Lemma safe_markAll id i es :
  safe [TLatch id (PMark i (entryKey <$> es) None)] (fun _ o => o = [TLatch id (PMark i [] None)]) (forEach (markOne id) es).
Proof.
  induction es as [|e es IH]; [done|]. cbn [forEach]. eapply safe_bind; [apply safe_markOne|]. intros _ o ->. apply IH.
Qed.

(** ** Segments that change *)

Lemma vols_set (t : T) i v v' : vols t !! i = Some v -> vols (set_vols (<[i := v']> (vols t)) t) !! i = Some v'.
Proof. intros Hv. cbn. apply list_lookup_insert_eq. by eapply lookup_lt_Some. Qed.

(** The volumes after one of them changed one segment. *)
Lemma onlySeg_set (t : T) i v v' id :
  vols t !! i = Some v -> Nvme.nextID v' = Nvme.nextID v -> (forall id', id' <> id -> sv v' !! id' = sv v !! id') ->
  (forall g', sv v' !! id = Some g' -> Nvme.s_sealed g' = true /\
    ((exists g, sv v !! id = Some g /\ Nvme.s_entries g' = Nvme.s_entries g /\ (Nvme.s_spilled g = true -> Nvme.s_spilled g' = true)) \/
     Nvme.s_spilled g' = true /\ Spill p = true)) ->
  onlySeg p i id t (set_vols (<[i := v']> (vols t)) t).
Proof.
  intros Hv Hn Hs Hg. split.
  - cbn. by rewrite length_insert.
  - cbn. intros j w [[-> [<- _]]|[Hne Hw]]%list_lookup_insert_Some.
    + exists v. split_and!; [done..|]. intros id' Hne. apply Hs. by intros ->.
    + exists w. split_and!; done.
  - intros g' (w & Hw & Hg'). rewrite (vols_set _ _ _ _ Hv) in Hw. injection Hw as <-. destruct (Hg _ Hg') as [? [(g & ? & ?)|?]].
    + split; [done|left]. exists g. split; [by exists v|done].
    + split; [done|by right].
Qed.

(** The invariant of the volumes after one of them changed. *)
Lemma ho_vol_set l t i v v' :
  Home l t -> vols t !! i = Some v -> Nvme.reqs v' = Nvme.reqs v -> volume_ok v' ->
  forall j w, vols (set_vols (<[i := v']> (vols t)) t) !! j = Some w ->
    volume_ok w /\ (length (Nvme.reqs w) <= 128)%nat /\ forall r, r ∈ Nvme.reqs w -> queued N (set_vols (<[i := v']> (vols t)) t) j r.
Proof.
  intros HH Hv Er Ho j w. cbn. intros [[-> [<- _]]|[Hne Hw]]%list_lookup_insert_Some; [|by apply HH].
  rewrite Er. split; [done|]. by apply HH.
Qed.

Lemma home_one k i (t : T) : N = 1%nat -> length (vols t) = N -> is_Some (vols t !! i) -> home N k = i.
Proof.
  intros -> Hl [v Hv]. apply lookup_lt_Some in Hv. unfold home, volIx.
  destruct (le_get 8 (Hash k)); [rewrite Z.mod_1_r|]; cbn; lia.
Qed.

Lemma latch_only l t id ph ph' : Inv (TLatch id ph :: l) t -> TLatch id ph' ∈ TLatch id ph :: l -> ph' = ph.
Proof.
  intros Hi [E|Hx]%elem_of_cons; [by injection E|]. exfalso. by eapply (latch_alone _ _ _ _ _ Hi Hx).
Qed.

--

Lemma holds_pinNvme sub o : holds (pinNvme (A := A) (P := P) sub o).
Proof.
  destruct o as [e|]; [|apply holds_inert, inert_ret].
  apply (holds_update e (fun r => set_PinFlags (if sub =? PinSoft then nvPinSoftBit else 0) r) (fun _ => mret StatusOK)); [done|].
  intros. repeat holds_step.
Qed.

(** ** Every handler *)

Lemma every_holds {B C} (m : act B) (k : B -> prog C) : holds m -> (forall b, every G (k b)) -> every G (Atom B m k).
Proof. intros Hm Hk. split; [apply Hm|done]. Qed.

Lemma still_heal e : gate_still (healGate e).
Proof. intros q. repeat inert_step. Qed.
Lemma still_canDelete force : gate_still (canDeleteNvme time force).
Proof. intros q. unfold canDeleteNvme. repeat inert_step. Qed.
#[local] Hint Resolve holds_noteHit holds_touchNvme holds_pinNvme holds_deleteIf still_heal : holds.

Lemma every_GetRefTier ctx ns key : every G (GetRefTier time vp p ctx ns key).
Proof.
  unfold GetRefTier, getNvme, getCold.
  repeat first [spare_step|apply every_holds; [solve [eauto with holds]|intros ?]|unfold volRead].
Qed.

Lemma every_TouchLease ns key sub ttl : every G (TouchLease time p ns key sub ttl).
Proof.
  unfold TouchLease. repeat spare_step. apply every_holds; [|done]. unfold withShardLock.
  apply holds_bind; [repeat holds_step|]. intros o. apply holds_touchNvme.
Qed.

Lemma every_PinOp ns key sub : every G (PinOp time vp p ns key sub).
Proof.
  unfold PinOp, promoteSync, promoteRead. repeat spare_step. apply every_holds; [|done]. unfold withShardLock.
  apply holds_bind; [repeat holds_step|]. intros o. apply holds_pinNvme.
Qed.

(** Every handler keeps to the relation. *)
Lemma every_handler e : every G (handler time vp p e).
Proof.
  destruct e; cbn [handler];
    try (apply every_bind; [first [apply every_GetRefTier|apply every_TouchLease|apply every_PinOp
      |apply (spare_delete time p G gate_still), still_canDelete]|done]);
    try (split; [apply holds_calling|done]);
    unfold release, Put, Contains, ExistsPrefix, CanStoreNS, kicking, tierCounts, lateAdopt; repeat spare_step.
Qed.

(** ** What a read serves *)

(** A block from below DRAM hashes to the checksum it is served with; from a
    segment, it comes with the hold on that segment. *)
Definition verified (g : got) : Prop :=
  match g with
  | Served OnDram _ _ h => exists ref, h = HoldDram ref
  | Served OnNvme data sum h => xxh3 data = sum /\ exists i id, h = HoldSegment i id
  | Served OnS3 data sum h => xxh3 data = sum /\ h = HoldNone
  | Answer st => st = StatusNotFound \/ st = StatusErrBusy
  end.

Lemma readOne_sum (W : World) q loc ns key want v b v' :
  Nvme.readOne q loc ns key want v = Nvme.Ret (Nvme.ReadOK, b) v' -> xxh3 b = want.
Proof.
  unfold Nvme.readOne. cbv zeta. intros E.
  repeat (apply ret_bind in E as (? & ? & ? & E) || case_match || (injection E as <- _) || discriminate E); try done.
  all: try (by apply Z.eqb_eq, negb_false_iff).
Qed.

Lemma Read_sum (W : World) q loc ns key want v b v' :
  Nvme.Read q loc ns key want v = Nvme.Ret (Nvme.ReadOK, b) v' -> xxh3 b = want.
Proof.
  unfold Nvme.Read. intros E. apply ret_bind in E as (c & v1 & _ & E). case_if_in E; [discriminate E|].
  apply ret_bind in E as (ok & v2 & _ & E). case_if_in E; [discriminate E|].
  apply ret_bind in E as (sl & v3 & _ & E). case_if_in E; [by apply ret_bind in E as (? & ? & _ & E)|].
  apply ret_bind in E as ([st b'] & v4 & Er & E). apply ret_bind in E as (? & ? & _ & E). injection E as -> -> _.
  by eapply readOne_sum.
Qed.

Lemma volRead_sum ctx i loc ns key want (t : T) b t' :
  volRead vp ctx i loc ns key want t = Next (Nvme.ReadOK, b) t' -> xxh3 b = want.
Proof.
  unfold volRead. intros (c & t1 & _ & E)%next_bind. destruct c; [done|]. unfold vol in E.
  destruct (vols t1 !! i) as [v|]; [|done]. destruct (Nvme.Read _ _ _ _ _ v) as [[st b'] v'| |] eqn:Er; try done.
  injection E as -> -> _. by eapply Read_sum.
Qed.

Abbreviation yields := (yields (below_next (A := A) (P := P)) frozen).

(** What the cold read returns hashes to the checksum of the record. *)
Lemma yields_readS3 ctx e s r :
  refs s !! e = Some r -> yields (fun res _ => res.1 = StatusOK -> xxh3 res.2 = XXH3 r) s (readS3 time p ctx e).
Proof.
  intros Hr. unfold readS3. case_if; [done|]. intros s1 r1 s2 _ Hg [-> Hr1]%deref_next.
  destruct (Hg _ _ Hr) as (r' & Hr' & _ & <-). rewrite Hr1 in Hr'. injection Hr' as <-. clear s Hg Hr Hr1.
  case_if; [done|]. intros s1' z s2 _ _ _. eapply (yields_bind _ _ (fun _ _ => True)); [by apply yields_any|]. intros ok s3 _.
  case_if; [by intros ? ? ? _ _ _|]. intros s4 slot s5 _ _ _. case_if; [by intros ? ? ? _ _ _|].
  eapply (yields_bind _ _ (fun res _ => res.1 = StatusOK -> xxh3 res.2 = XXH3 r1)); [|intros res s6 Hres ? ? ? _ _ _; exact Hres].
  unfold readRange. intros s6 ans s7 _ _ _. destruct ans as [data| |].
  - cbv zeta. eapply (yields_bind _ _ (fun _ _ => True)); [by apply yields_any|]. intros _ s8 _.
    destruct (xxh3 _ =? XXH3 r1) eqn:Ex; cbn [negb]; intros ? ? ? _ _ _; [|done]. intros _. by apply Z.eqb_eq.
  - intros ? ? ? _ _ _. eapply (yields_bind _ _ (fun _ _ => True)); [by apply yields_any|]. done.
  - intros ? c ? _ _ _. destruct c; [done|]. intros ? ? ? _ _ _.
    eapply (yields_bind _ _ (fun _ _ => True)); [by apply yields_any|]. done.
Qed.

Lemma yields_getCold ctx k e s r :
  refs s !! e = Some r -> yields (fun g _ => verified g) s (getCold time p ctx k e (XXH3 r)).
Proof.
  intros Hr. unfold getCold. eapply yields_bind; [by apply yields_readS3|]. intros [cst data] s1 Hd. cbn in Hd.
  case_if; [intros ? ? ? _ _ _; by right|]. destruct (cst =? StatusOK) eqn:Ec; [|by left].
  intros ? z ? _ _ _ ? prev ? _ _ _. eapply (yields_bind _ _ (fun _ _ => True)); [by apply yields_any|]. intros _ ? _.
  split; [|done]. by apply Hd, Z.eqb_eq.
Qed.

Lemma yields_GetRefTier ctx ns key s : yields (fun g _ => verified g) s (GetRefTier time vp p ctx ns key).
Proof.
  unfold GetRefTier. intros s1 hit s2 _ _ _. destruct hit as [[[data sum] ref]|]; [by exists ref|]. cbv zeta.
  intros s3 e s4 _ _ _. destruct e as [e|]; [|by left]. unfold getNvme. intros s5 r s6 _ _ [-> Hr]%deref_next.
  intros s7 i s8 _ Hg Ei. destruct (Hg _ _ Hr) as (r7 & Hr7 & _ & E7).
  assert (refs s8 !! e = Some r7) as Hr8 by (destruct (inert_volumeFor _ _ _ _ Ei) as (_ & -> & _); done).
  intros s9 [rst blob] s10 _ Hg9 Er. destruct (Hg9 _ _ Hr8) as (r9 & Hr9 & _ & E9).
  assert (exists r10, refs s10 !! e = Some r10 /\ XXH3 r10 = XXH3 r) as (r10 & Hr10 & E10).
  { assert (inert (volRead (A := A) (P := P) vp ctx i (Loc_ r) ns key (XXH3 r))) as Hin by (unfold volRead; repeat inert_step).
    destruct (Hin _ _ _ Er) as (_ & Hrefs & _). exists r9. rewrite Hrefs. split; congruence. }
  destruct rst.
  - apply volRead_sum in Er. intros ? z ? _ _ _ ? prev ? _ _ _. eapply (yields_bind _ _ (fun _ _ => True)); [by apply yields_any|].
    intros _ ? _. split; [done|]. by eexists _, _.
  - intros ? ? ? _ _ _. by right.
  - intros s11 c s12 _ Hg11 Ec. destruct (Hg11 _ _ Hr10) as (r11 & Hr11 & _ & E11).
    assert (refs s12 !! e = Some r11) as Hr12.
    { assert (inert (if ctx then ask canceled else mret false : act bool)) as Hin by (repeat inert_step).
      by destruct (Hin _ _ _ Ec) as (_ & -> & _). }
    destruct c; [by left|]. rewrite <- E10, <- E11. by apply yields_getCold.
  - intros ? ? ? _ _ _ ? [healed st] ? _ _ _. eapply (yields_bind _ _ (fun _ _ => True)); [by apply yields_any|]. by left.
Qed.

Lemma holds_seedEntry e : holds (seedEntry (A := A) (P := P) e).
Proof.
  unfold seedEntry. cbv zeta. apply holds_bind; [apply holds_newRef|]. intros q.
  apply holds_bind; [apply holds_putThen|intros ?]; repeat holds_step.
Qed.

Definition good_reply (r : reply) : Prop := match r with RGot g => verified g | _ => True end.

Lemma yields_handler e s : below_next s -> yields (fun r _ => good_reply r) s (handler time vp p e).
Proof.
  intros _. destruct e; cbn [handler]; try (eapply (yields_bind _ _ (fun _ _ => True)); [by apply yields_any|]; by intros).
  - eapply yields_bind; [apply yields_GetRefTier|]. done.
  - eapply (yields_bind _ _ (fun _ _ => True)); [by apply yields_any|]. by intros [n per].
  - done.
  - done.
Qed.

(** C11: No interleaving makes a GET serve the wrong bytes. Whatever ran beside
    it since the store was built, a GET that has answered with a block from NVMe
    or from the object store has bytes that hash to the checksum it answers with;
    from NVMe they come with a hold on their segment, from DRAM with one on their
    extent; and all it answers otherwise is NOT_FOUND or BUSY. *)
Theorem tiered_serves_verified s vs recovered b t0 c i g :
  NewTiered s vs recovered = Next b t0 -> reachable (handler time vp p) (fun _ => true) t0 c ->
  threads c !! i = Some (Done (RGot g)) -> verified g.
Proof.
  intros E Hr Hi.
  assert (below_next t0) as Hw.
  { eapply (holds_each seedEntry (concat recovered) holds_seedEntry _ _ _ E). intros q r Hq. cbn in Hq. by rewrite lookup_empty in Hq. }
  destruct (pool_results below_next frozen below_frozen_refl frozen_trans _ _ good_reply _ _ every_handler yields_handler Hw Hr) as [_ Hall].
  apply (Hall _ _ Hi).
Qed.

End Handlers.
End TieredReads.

[Action item]
Take the lines above from the one containing "vols t !! i = Some v -> Nvme.nextID" to the one containing "by intros ->." and retype them exactly, both ends included, with nothing added.

[Problem solution]
  vols t !! i = Some v -> Nvme.nextID v' = Nvme.nextID v -> (forall id', id' <> id -> sv v' !! id' = sv v !! id') ->
  (forall g', sv v' !! id = Some g' -> Nvme.s_sealed g' = true /\
    ((exists g, sv v !! id = Some g /\ Nvme.s_entries g' = Nvme.s_entries g /\ (Nvme.s_spilled g = true -> Nvme.s_spilled g' = true)) \/
     Nvme.s_spilled g' = true /\ Spill p = true)) ->
  onlySeg p i id t (set_vols (<[i := v']> (vols t)) t).
Proof.
  intros Hv Hn Hs Hg. split.
  - cbn. by rewrite length_insert.
  - cbn. intros j w [[-> [<- _]]|[Hne Hw]]%list_lookup_insert_Some.
    + exists v. split_and!; [done..|]. intros id' Hne. apply Hs. by intros ->.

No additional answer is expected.